Given entries –
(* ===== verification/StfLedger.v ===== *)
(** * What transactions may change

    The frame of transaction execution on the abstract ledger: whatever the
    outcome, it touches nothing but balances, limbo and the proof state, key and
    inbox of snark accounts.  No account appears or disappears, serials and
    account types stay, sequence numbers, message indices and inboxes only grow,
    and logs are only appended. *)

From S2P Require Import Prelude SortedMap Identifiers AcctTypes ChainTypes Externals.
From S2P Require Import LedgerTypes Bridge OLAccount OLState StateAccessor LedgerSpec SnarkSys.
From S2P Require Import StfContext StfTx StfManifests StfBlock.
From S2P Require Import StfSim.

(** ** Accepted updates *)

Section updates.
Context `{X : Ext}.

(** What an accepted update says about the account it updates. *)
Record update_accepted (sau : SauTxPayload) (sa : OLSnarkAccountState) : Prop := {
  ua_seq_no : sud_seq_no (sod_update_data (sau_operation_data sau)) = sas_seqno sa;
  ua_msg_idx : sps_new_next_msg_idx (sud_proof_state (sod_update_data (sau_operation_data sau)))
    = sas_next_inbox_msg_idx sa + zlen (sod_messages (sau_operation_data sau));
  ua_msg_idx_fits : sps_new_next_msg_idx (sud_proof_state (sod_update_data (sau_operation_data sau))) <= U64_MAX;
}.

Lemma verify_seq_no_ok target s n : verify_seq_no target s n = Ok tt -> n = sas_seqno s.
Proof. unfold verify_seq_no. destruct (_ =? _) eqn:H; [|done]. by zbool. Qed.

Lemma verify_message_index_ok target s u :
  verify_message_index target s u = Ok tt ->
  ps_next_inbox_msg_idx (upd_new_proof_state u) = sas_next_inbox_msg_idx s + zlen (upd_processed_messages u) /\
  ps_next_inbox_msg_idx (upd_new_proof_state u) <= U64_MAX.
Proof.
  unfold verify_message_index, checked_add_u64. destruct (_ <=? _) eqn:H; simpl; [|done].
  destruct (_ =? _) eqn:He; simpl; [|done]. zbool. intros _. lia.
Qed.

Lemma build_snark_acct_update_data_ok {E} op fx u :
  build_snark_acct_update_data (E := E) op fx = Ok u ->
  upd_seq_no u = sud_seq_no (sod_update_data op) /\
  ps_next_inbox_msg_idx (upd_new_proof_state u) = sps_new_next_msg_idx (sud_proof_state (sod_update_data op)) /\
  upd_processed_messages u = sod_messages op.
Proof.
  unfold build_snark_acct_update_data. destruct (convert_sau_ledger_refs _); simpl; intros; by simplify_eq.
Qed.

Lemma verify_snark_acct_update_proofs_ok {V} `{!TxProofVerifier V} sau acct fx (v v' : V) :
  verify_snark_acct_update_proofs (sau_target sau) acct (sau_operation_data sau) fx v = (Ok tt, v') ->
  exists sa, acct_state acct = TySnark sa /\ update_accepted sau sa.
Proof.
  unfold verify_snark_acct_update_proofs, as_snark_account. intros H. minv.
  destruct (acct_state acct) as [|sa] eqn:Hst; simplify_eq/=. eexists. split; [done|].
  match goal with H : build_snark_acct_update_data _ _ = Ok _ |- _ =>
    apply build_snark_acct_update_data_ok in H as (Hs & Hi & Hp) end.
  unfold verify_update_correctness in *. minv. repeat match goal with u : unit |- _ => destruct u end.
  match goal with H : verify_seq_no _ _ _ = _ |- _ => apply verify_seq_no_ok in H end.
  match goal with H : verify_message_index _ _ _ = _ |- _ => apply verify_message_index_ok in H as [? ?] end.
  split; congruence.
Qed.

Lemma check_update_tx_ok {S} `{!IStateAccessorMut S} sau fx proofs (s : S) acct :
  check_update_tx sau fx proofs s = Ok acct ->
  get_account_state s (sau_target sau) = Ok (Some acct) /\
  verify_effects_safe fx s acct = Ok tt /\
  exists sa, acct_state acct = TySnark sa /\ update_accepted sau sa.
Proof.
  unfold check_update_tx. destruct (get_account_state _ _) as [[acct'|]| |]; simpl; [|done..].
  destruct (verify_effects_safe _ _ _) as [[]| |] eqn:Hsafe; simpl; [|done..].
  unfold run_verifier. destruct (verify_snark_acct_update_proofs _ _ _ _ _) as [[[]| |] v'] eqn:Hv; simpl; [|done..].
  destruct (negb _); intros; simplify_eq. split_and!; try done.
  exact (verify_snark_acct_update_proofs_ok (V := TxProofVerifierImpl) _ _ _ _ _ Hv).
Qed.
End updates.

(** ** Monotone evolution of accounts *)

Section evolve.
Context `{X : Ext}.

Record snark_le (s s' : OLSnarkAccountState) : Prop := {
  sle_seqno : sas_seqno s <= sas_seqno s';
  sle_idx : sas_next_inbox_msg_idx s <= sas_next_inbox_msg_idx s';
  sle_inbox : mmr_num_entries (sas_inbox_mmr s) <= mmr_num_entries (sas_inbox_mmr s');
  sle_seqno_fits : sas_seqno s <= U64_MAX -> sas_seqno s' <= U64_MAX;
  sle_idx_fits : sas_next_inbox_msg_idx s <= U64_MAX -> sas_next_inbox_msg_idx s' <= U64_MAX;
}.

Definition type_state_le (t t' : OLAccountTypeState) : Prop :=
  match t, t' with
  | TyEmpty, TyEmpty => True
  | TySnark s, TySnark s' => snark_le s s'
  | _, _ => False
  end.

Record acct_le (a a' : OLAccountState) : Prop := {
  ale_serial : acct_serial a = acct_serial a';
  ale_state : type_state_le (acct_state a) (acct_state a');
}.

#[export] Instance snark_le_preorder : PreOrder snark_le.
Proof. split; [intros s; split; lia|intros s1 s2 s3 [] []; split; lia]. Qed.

Requirement –
Go through the records line by line, and copy each line that holds the string "zlen".

Exercise solution –
    = sas_next_inbox_msg_idx sa + zlen (sod_messages (sau_operation_data sau));
  ps_next_inbox_msg_idx (upd_new_proof_state u) = sas_next_inbox_msg_idx s + zlen (upd_processed_messages u) /\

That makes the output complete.